Implement a queue using two stacks in Python

algorithms python

A queue is a First-In-First-Out linear data structure, i.e., the element that is first inserted into the queue is the element that comes out first. The operation that involves inserting an element into the queue is called enqueue. The operation that involves removing an element from the queue is called dequeue. Normally, a queue is implemented using an array and two pointers; front and rear. This makes the time complexity of enqueue and dequeue operations O(1).
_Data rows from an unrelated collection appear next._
(* ===== verification/EvmProps.v ===== *)
(** Message calls: what they promise about gas and about the state on every error
    path, proved on the specification of the state and transferred to the state
    database by simulation. *)

From S2P Require Import Prelude Params Bytes RlpEncode RlpDecode RlpRaw StateDB StateDBSpec StateDBRefine StateDBProps Evm.
Import State StateSpec StateRefine StateProps Evm.

(** ** Simulation *)

(** Same panics and results, related states. *)
Definition out_rel {S1 S2 A} (R : S1 -> S2 -> Prop) (r1 : outcome (S1 * A)) (r2 : outcome (S2 * A)) : Prop :=
  match r2 with
  | Panic => r1 = Panic
  | Ret (s2, x) => exists s1, r1 = Ret (s1, x) /\ R s1 s2
  end.

(** The operations of two states correspond. *)
Class Sim {S1 S2 : Type} {ops1 : StateOps S1} {ops2 : StateOps S2} (R : S1 -> S2 -> Prop) : Prop :=
  sim_step : forall o s1 s2, R s1 s2 -> out_rel R (sstep o s1) (sstep o s2).

Definition sim {S1 S2 A} (R : S1 -> S2 -> Prop) (m1 : SM S1 A) (m2 : SM S2 A) : Prop :=
  forall s1 s2, R s1 s2 -> out_rel R (m1 s1) (m2 s2).

(** What the EVM relies on of the interpreter: it only touches the state through the
    interface, uses no more than the gas it is given, leaves the snapshots taken before
    alone, keeps the state sane, and changes nothing in a static call. *)
Definition fresh_ids (m : Machine) : Prop := Forall (fun x => fst x < next m) (saved m).
Definition extends (m m' : Machine) : Prop :=
  exists l, saved m' = saved m ++ l /\ next m <= next m' /\ fresh_ids m'.

(** No account is in debt, and code has the length of a slice. *)
Definition sane_acct (x : Acct) : Prop := 0 <= a_balance x /\ len (default [] (a_code x)) < 2 ^ 62.
Definition sane (w : World) : Prop := forall a x, accts w a = Some x -> sane_acct x.

(** The accounts as the getters show them, refund and logs are the same. *)
Definition seen (K : bytes -> Hash) (w : World) (a : Address) : Acct := default (fresh K) (accts w a).
Definition quiet (K : bytes -> Hash) (w w' : World) : Prop :=
  (forall a, seen K w' a = seen K w a) /\ w_refund w' = w_refund w /\ w_logs w' = w_logs w /\ w_logSize w' = w_logSize w.

(** Writing is forbidden: the interpreter is read-only and the rules know about it. *)
Definition static (evm : EVM) : bool := readOnly evm && IsByzantium evm.

(** What a part of an execution does to the state. *)
Record progresses (K : bytes -> Hash) (evm : EVM) (m m' : Machine) : Prop := {
  pg_extends : extends m m';
  pg_sane : sane (cur m');
  pg_quiet : static evm = true -> quiet K (cur m) (cur m')
}.

(** Environments and contracts as the callers of the interpreter set them up. *)
Record run_pre (evm : EVM) (c : Contract) (input : bytes) : Prop := {
  rp_gas : is_u64 (Gas c); rp_value : 0 <= value c; rp_price : 0 <= GasPrice evm;
  rp_depth : 0 <= depth evm <= CallCreateDepth;
  rp_code : len (Evm.Code c) < 2 ^ 62; rp_input : len input < 2 ^ 62
}.

Definition Machine_ops (K : bytes -> Hash) : StateOps Machine := fun o m =>
  match astep K o m with Some p => Ret p | None => Panic end.

Class InterpreterSim `{Interpreter} : Prop :=
  run_sim : forall S1 S2 (ops1 : StateOps S1) (ops2 : StateOps S2) (R : S1 -> S2 -> Prop), Sim R ->
    forall evm c input, sim R (InterpreterRun evm c input) (InterpreterRun evm c input).

(** At depth [d0] and below. *)
Class InterpreterLaws (K : bytes -> Hash) `{Interpreter} (d0 : Z) : Prop := {
  laws_sim :: InterpreterSim;
  run_spec : forall evm c input m, fresh_ids m -> sane (cur m) -> run_pre evm c input -> d0 <= depth evm ->
    exists m' ret g err, InterpreterRun (ops:=Machine_ops K) evm c input m = Ret (m', (ret, g, err)) /\
      0 <= g <= Gas c /\ progresses K evm m m';
  run_empty : forall S (ops : StateOps S) evm c input (s : S), Evm.Code c = [] -> d0 <= depth evm <= CallCreateDepth ->
    InterpreterRun evm c input s = Ret (s, ([], Gas c, None))
}.

(** Gas costs are unsigned. *)
Class PrecompilesLaws `{Precompiles} : Prop := {
  RequiredGas_nonneg : forall p input, 0 <= RequiredGas p input
}.

Module EvmProps.

Section Sim.
Context {S1 S2 : Type} {ops1 : StateOps S1} {ops2 : StateOps S2} (R : S1 -> S2 -> Prop) {simR : Sim R}.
In this snippet, we will instead look at implementing a queue using a stack. This may increase the time complexity of the enqueue or dequeue operations, but the idea here is to see how such an implementation will look like. A stack is a Last-In-First-Out linear data structure. Here the last element inserted into the stack is the first element that comes out of the stack. It has push and pop operations where push inserts the element into the stack and pop removes the last inserted element from the stack.

Let’s try to implement a queue using two stacks in Python. We will use Python’s list data structure as the two stacks. The list data structure has a pop operation and the list’s append operation is anologous to push.

import unittest

class QueueTwoStacks(object):

    # Implement the enqueue and dequeue methods
    def __init__(self):
        self.in_stack = []
        self.out_stack = []

    def enqueue(self, item):
        self.in_stack.append(item)

    def dequeue(self):
        if len(self.out_stack) == 0:
            while self.in_stack:
                self.out_stack.append(self.in_stack.pop())
            if len(self.out_stack) == 0:
                raise Exception('queue is empty')
        return self.out_stack.pop()

class Test(unittest.TestCase):
    def test_basic_queue_operations(self):
        queue = QueueTwoStacks()

        queue.enqueue(1)
        queue.enqueue(2)
        queue.enqueue(3)

        actual = queue.dequeue()
        expected = 1
        self.assertEqual(actual, expected)

        actual = queue.dequeue()
        expected = 2
        self.assertEqual(actual, expected)

        queue.enqueue(4)

        actual = queue.dequeue()
        expected = 3
        self.assertEqual(actual, expected)

        actual = queue.dequeue()
        expected = 4
        self.assertEqual(actual, expected)

    def test_error_when_dequeue_from_new_queue(self):
        queue = QueueTwoStacks()

        with self.assertRaises(Exception):
            queue.dequeue()

    def test_error_when_dequeue_from_empty_queue(self):
        queue = QueueTwoStacks()

        queue.enqueue(1)
        queue.enqueue(2)

        actual = queue.dequeue()
        expected = 1
        self.assertEqual(actual, expected)

        actual = queue.dequeue()
        expected = 2
        self.assertEqual(actual, expected)

        with self.assertRaises(Exception):
            queue.dequeue()

if __name__ == '__main__':
    unittest.main(argv=[''], verbosity=2, exit=False)

The output will look like this:

test_basic_queue_operations (__main__.Test) ... ok
test_error_when_dequeue_from_empty_queue (__main__.Test) ... ok
test_error_when_dequeue_from_new_queue (__main__.Test) ... ok

----------------------------------------------------------------------
Ran 3 tests in 0.009s

OK

In this implementation, the time complexity of enqueue operation is O(1) and the time complexity of dequeue operation is O(n).